Clooney's recent films include One Fine Day with
Michelle Pfeiffer, Peacemaker with Nicole Kidman and Out of Sight
with Jennifer Lopez. He has also voice-overed the gay dog, Sparkie,
in the animated TV series South Parks and will continue to do
so as long as the series runs.
" Why did I want to do a gay dog? The guys who
make South Parks are my friends. They brought a mike to my trailer
while I was shooting ER and they said "just bark'. So I barked
several different ways, woof, woof, woof, and I saw Noah Wyle
(ER's Dr Carter) walking by with a what-the-hell's-goin'-on look
on his face. I reckon that eventually my career will plummet.

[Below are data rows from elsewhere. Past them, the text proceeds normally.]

(** * The provider slot *)

(** Where a call of acquire is, by the operation it does next: [me] is its arrival
    number, [pre] the holder it has asked to go. *)
Inductive phase :=
| PLoop (me : nat) (sid pre : bytes) | PTry (me : nat) (sid pre : bytes) | PLook (me : nat) (sid pre : bytes) | PSelect (me : nat) (sid pre : bytes)
| PSent (me : nat) (sid : bytes)      (* sem filled, before take *)
| PGiveBack                           (* overtaken in take: sem is emptied next *)
| PHold (me : nat) (sid : bytes)
| PRelease (sid : bytes)              (* release: the holder is cleared, sem is emptied next *)
| PSuperseded | PCtxErr | PNoSlot (me : nat) | PReleased.
Record slot := mkSlot { sem : bool; holder : bytes; seq_ : nat; newest : nat; calls : list phase; preempts : list bytes }.
Definition newSlot : slot := mkSlot false [] 0 0 [] [].
Definition set_call (s : slot) (i : nat) (ph : phase) : slot := mkSlot (sem s) (holder s) (seq_ s) (newest s) (<[i := ph]> (calls s)) (preempts s).
Definition set_sem (s : slot) (b : bool) : slot := mkSlot b (holder s) (seq_ s) (newest s) (calls s) (preempts s).
Definition set_holder (s : slot) (h : bytes) : slot := mkSlot (sem s) h (seq_ s) (newest s) (calls s) (preempts s).
Definition isNewest (s : slot) (me : nat) : bool := (newest s =? me)%nat.
Inductive choice := CSend | CCtx | CTimeout | CTick.
Inductive slotEvent := Acquire (sid : bytes) | Proceed (i : nat) (c : choice) | Release (i : nat).
Definition take_slot (s : slot) (i me : nat) (sid : bytes) : slot :=
  if isNewest s me then set_call (set_holder s sid) i (PHold me sid) else set_call s i PGiveBack.
Definition slot_step (s : slot) (e : slotEvent) : slot :=
  match e with
  | Acquire sid =>
      let me := S (seq_ s) in mkSlot (sem s) (holder s) me me (calls s ++ [PLoop me sid []]) (preempts s)
  | Proceed i c =>
      match calls s !! i with
      | Some (PLoop me sid pre) => set_call s i (if isNewest s me then PTry me sid pre else PSuperseded)
      | Some (PTry me sid pre) => if sem s then set_call s i (PLook me sid pre) else set_call (set_sem s true) i (PSent me sid)
      | Some (PLook me sid pre) =>
          let h := holder s in
          if negb (bytes_eqb h []) && negb (bytes_eqb h sid) && negb (bytes_eqb h pre)
          then set_call (mkSlot (sem s) (holder s) (seq_ s) (newest s) (calls s) (h :: preempts s)) i (PSelect me sid h)
          else set_call s i (PSelect me sid pre)
      | Some (PSelect me sid pre) =>
          match c with
          | CSend => if sem s then s else set_call (set_sem s true) i (PSent me sid)
          | CCtx => set_call s i PCtxErr
          | CTimeout => set_call s i (PNoSlot me)
          | CTick => set_call s i (PLoop me sid pre)
          end
      | Some (PSent me sid) => take_slot s i me sid
      | Some PGiveBack => set_call (set_sem s false) i PSuperseded
      | Some (PRelease sid) => set_call (set_sem s false) i PReleased
      | _ => s
      end
  | Release i =>
      match calls s !! i with
      | Some (PHold me sid) => set_call (if bytes_eqb (holder s) sid then set_holder s [] else s) i (PRelease sid)
      | _ => s
      end
  end.
Definition slot_run (s : slot) (evs : list slotEvent) : slot := fold_left slot_step evs s.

Performers in this industry are all like rock stars - they start
at barmitzvahs, become rock star legends, then it's back to barmitzvahs.
All careers do. I'm going to enjoy it while it's going well. I've
got good screen hair so I must make the most of it before it falls
out." I'd love to do European films, but I'd have to learn to
speak another language. I grew up in Kentucky and English was
a foreign language. I'm still working on that."
Fans can see Clooney in uniform again in the
satire Three Kings, in which Operation Desert Storm soldiers go
hunting for treasure they suspect has been looted from Kuwait.
After that is Leatherheads, about the beginnings of American football.
The Thin Red Line opens nationwide on Friday.